The Cardosos are seeking unspecified damages from Bank of America. The company showed negligence, trespassed and caused the couple emotional distress and financial hardship, especially because a tenant renting the home at the time got worried and left, according to the complaint. It’s still unclear if the couple’s credit rating has been affected, deMello said.

The suit names other defendants listed as “John Doe” who could include “employees, agents, contractors or other persons, ordered, hired, or told by BOA to trespass on the plaintiffs’ property and to dispose of the plaintiff’s personal possessions.”

The suit also charges the company with defamation and libel. DeMello said the Cardosos are part of a Portuguese community in the area, and the foreclosure tarnished their reputation.

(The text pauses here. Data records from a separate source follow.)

(* ===== verification/RecordValues.v ===== *)
(** * RecordValues: what the provider codecs share

    Collecting and transposing results, the values and record sets that the
    types of [dns.rs] admit, and the effect of a batch of changes on the record
    sets of a zone.  The codecs and planners of both providers are specified with
    these. *)

From Stdlib Require Import ZArith Ascii String Lia.
From S2P Require Import Prelude Text Core BTree NetAddr Dns DnsChange.

(** ** Results *)

(** [.as_ref().map(f).transpose()]. *)
Definition transpose {A B E} (f : A → result B E) (o : option A) : result (option B) E :=
  match o with None => Ok None | Some a => let? b := f a in Ok (Some b) end.
(** [.map(f).collect::<Result<Vec<_>, _>>()]. *)
Fixpoint collect {A B E} (f : A → result B E) (l : list A) : result (list B) E :=
  match l with
  | [] => Ok []
  | a :: l => let? b := f a in let? bs := collect f l in Ok (b :: bs)
  end.

Lemma collect_map {A B E} (f : B → result A E) (g : A → B) l :
  Forall (λ a, f (g a) = Ok a) l → collect f (map g l) = Ok l.
Proof. induction 1 as [|a l Ha Hl IH]; [done|]. simpl. by rewrite Ha, IH. Qed.

Lemma collect_Ok {A B E} (f : A → result B E) l bs :
  collect f l = Ok bs ↔ Forall2 (λ a b, f a = Ok b) l bs.
Proof.
  revert bs. induction l as [|a l IH]; intros bs; cbn [collect].
  - split; [intros [= <-]; constructor|]. by inversion 1.
  - split.
    + destruct (f a) as [b|] eqn:Ea; [|done]. destruct (collect f l) as [bs'|] eqn:El; [|done].
      intros [= <-]. constructor; [done|]. by apply IH.
    + inversion 1 as [|? b ? bs' Ha Hl]; subst. apply IH in Hl. by rewrite Ha, Hl.
Qed.

Lemma opaque_new_validate kind max v : opaque_id_validate kind max v = Ok tt → opaque_id_new kind max v = Ok v.
Proof. unfold opaque_id_validate, opaque_id_new. by destruct (validate_text v kind max). Qed.

(** ** Values *)

Definition bytes_ok (value : list Z) : Prop := Forall (λ v, 0 <= v <= U8_MAX)%Z value.
(** A text value as its constructor admits it. *)
Definition txt_ok (segments : list (list Z)) : Prop :=
  Forall (λ s, bytes_ok s ∧ zlen s <= 255)%Z segments ∧ DnsTxtValue_new segments = Ok segments.
Section values.
Context `{Idna}.
Definition name_ok (n : string) : Prop := AbsoluteDnsName_new n = Ok n.
Definition within (max n : Z) : Prop := (0 <= n <= max)%Z.

(** What the types of the source guarantee of a value. *)
Definition value_ok (v : DnsRecordSetValue) : Prop :=
  match v with
  | VA address => ipv4_wf address
  | VAaaa address => ipv6_wf address
  | VCname target | VNs target => name_ok target
  | VTxt segments => txt_ok segments
  | VMx preference exchange => within U16_MAX preference ∧ name_ok exchange
  | VSrv priority weight port target =>
      within U16_MAX priority ∧ within U16_MAX weight ∧ within U16_MAX port ∧ name_ok target
  | VCaa flags tag value =>
      within U8_MAX flags ∧ CaaTag_new tag = Ok tag ∧ bytes_ok value ∧ (zlen value <= 255)%Z
  | VSoa primary mailbox serial refresh retry expire minimum =>
      name_ok primary ∧ name_ok mailbox ∧
      Forall (within U32_MAX) [serial; refresh; retry; expire; minimum]
  end.
End values.

(** What a valid record set looks like. *)
Definition ordinary (r : ProviderDnsRecordSet) : Prop :=
  rs_ttl r ≠ Inherited ∧ rs_values r ≠ [] ∧ ∀ v, v ∈ rs_values r → record_type v = rs_type r.
Definition aliased (r : ProviderDnsRecordSet) : Prop := rs_ttl r = Inherited ∧ rs_values r = [].

Lemma existsb_false_forall {A} (p : A → bool) l x : existsb p l = false → x ∈ l → p x = false.
Proof.
  intros He Hx. destruct (p x) eqn:Hp; [|done].
  assert (existsb p l = true) as H by (apply existsb_exists; exists x; by rewrite <- list_elem_of_In).
  congruence.
Qed.

Lemma validate_shape_facts r :
  validate_shape r = Ok tt → if route53_alias r then aliased r else ordinary r.
Proof.
  unfold validate_shape, aliased, ordinary. destruct (route53_alias r).
  - destruct (rs_values r); simpl; [|done]. case_bool_decide; [|done]. done.
  - destruct (rs_values r) as [|v vs] eqn:Ev; simpl; [done|]. case_bool_decide as Ht; [done|].
    destruct (negb _ || existsb _ vs) eqn:Ex; [done|]. intros _. split_and!; [done|done|].
    intros w Hw. pose proof (existsb_false_forall
      (λ v, negb (bool_decide (record_type v = rs_type r))) (v :: vs) w Ex Hw) as H.
    by rewrite negb_false_iff, bool_decide_eq_true in H.
Qed.

(** ** The effect of changes *)

(** What a change asks of the record sets of a zone. *)
Definition apply_change (f : DnsRecordSetKey → option ProviderDnsRecordSet) (c : DnsRecordChange)
    (k : DnsRecordSetKey) : option ProviderDnsRecordSet :=
  if decide (k = change_key c) then desired_record_set c else f k.
Definition apply_changes (f : DnsRecordSetKey → option ProviderDnsRecordSet) (cs : list DnsRecordChange) :
    DnsRecordSetKey → option ProviderDnsRecordSet := foldl apply_change f cs.

Lemma apply_changes_out f cs k : k ∉ map change_key cs → apply_changes f cs k = f k.
Proof.
  unfold apply_changes. revert f. induction cs as [|c cs IH]; intros f Hk; [done|]. simpl in Hk |- *.
  rewrite IH by set_solver. unfold apply_change. rewrite decide_False; [done|set_solver].
Qed.
Lemma apply_changes_in f cs c :
  NoDup (map change_key cs) → c ∈ cs → apply_changes f cs (change_key c) = desired_record_set c.
Proof.
  unfold apply_changes. revert f. induction cs as [|d cs IH]; intros f Hn Hc; [by apply not_elem_of_nil in Hc|].
  simpl in Hn |- *. apply NoDup_cons in Hn as [Hd Hn]. apply elem_of_cons in Hc as [->|Hc]; [|by apply IH].
  change (apply_changes (apply_change f d) cs (change_key d) = desired_record_set d).
  rewrite apply_changes_out by done. unfold apply_change. by rewrite decide_True.
Qed.

(** The record set a change leaves has the identity of the change. *)
Lemma desired_change_key c r : desired_record_set c = Some r → rs_key r = change_key c.
Proof. by destruct c; intros [= <-]. Qed.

Charlie Cardoso is an unemployed construction worker, and his wife is disabled. They paid $139,000 for the three-bedroom pool home in the tidy neighborhood a few blocks south of Spring Hill Drive, records show. It was Charlie’s life savings, the complaint says.

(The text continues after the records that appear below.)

Definition all_keys : list string :=
  [CONTROLLERS_READ; CONTROLLERS_WRITE; REGION_ROUTES_READ; REGION_ROUTES_WRITE; GLOBAL_RESOURCES_READ;
   AUDIT_READ; SERVER_READ; PROXY_READ; PROXY_WRITE; USERS_MANAGE; ROLES_MANAGE; CLOUDFLARE_DNS_READ;
   CLOUDFLARE_DNS_WRITE; CLOUDFLARE_DNS_REMOTE_WRITE; ROUTE53_DNS_READ; ROUTE53_DNS_WRITE;
   ROUTE53_ZONES_WRITE; PROVIDER_ACCOUNTS_READ; PROVIDER_ACCOUNTS_WRITE; PROVIDER_CREDENTIALS_USE;
   PROVIDER_CAPABILITIES_READ; PROVIDER_CREDENTIALS_INSPECT].
Definition is_known_key (key : string) : bool := bool_decide (key ∈ all_keys).

Record PermissionGroup := mkGroup { pg_group : string; pg_keys : list string }.
Definition catalog_groups : list PermissionGroup :=
  [mkGroup "Controllers" [CONTROLLERS_READ; CONTROLLERS_WRITE];
   mkGroup "Region Routes" [REGION_ROUTES_READ; REGION_ROUTES_WRITE];
   mkGroup "Global Resources" [GLOBAL_RESOURCES_READ];
   mkGroup "Audit" [AUDIT_READ];
   mkGroup "Server" [SERVER_READ];
   mkGroup "Proxy" [PROXY_READ; PROXY_WRITE];
   mkGroup "Access Control" [USERS_MANAGE; ROLES_MANAGE];
   mkGroup "Cloudflare DNS" [CLOUDFLARE_DNS_READ; CLOUDFLARE_DNS_WRITE; CLOUDFLARE_DNS_REMOTE_WRITE];
   mkGroup "Route 53 DNS" [ROUTE53_DNS_READ; ROUTE53_DNS_WRITE; ROUTE53_ZONES_WRITE];
   mkGroup "Provider Accounts" [PROVIDER_ACCOUNTS_READ; PROVIDER_ACCOUNTS_WRITE];
   mkGroup "Provider Credentials" [PROVIDER_CREDENTIALS_USE; PROVIDER_CREDENTIALS_INSPECT];
   mkGroup "Provider Capabilities" [PROVIDER_CAPABILITIES_READ]].

Definition is_business_path (path : string) : bool :=
  starts_with "/api/v1/" path && negb (starts_with "/api/v1/auth/" path).
Definition under_segment (path base : string) : bool :=
  String.eqb path base || starts_with (base +:+ "/") path.
(* ===== verification/Oidc.v ===== *)
(** * Oidc: bearer tokens of an identity provider

    [crates/center-app/src/common/auth/{config,public_paths,oidc,jwt_middleware}.rs]
    and [common/local_auth/config.rs]: the configuration of authentication and the
    validation of a token against keys that are discovered and cached.  Discovery,
    clocks, cache and lock are calls of a port; JOSE headers, JSON and signatures are
    the class [Jose].  Any number of validations share one cache. *)

From Stdlib Require Import ZArith Ascii String Lia.
From S2P Require Import Prelude Text Effects Json.

(** ** Public paths *)

Definition PUBLIC_PROBE_PATHS : list string := ["/health"; "/ready"; "/metrics"].
Definition PUBLIC_AUTH_ENDPOINTS : list string :=
  ["/api/v1/auth/login"; "/api/v1/auth/logout"; "/api/v1/auth/status"].
Definition PUBLIC_DISCOVERY_ENDPOINTS : list string := ["/api/v1/server-info"].
Definition AUTH_ENDPOINT_PREFIX : string := "/api/v1/auth/".
Definition is_public_probe (path : string) : bool := bool_decide (path ∈ PUBLIC_PROBE_PATHS).
Definition is_public_auth_endpoint (path : string) : bool := bool_decide (path ∈ PUBLIC_AUTH_ENDPOINTS).
Definition is_public_discovery_endpoint (path : string) : bool := bool_decide (path ∈ PUBLIC_DISCOVERY_ENDPOINTS).
Definition is_static_public (path : string) : bool :=
  is_public_probe path || is_public_auth_endpoint path || is_public_discovery_endpoint path.
Definition is_skip_allowlisted (path : string) : bool := is_public_probe path || starts_with AUTH_ENDPOINT_PREFIX path.

(** ** Configuration *)

Record AdminAuthConfig := mkAuthConfig {
  auc_enabled : bool;
  auc_discovery : string;
  auc_logout_path : option string;
  auc_audiences : list string;
  auc_issuers : list string;
  auc_allowed_algorithms : list string;
  auc_groups_claim : string;
  auc_clock_skew_seconds : Z;
  auc_jwks_cache_ttl : Z;
  auc_jwks_min_refresh_interval : Z;
  auc_skip_paths : list string;
  auc_ssl_verify : bool;
  auc_ca_file : option string;
  auc_discovery_max_response_bytes : Z;
  auc_jwks_max_response_bytes : Z;
}.
Definition AdminAuthConfig_default : AdminAuthConfig :=
  mkAuthConfig true "" None [] [] [] "groups" 120 300 10 PUBLIC_PROBE_PATHS true None 65536 1048576.

Definition SKIP_PATHS_ALLOWLIST_ERR : string :=
  "skip_paths entries must be exactly /health, /ready, /metrics, or start with /api/v1/auth/".

(** The first check that fails. *)
Fixpoint first_error (checks : list (bool * string)) : option string :=
  match checks with
  | [] => None
  | (failed, message) :: checks => if failed then Some message else first_error checks
  end.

“We have a lot of friends there, and all the time we’ve been telling them the house has been paid (for),” a tearful Maria Cardoso said in an interview with WCBV-TV in Boston last month.

The couple, reached at home in New Bedford, Mass., referred a St. Petersburg Times reporter to deMello.

According to the complaint, here is what happened:

Last July, the couple’s tenant called the Cardosos in a panic. The single mother of two teenagers accused the couple of lying when they told her she could rent the house as long she wanted. Three men were there to clean out the house and change the locks, she told them.

Charlie Cardoso talked to a real estate agent for Bank of America, who said he would inform the company that it had the wrong house. The couple thought that was the end of the ordeal.

It wasn’t. A landscaper Bank of America hired in August to mow the grass on the property broke a fence to bring in his equipment. The tenant got spooked and moved out just before Christmas.

On Jan. 5, a friend of the Cardosos who was helping the tenant pick up belongings found men putting a lock box on the front door. The workers said the house belonged to Bank of America. The friend called the Cardosos.

When Charlie Cardoso called the bank, a representative told him there was a mistake, the problem would be fixed, and he would get a return call. The call never came. The lock box remained.

Four days later, Cardoso and his son drove to Florida, missing the homecoming of another son who was returning from Iraq for a two-week leave.

Cardoso had to prove to police that he owned the house. The next day he broke in through a back door and used bolt cutters to remove the lock box. The water and electricity had been turned off, and pipes had frozen.

The couple filed suit 10 days later.

Possessions the couple had stored at the home, including photos, clothes, tools and small appliances, had been removed and are presumably lost, the complaint states.

In September, three months after Bank of America started foreclosure on the Cordosos, it also foreclosed on the nearby home, records show.

The bank declined to comment to the Times beyond an e-mailed statement.

“We have reached out to the Cardosos’ representatives and hope to have the opportunity to work with them to properly assess and address their allegations,” the statement said. “We are reviewing the allegations in the lawsuit, the actual events that led to them and the causes of those events, and will consider any hardship that resulted.”

Beyond financial damages, the Cardosos want something else.

“Bank of America or somebody should apologize,” Charlie Cardoso said during last month’s television interview.

At least one bank has acknowledged the record number of foreclosures from the mortgage meltdown has increased the likelihood of such mistakes.

Citi-Residential started the foreclosure process on a home in Kissimmee in 2008 — changing the locks and emptying the pool — even though the owner, who lives in London, didn’t have a mortgage with the company, according to a report by Orlando TV station WFTV. Company officials said the high number of foreclosures they were dealing with in Central Florida contributed to the error.

DeMello said he has been fielding calls from other homeowners throughout the country with similar complaints.

As for the Cardosos, they still want to retire in Florida.

“They just don’t know if they’re going to be able to be in that neighborhood because of the uncomfortable feeling they have right now,” deMello said. “Hopefully that will change.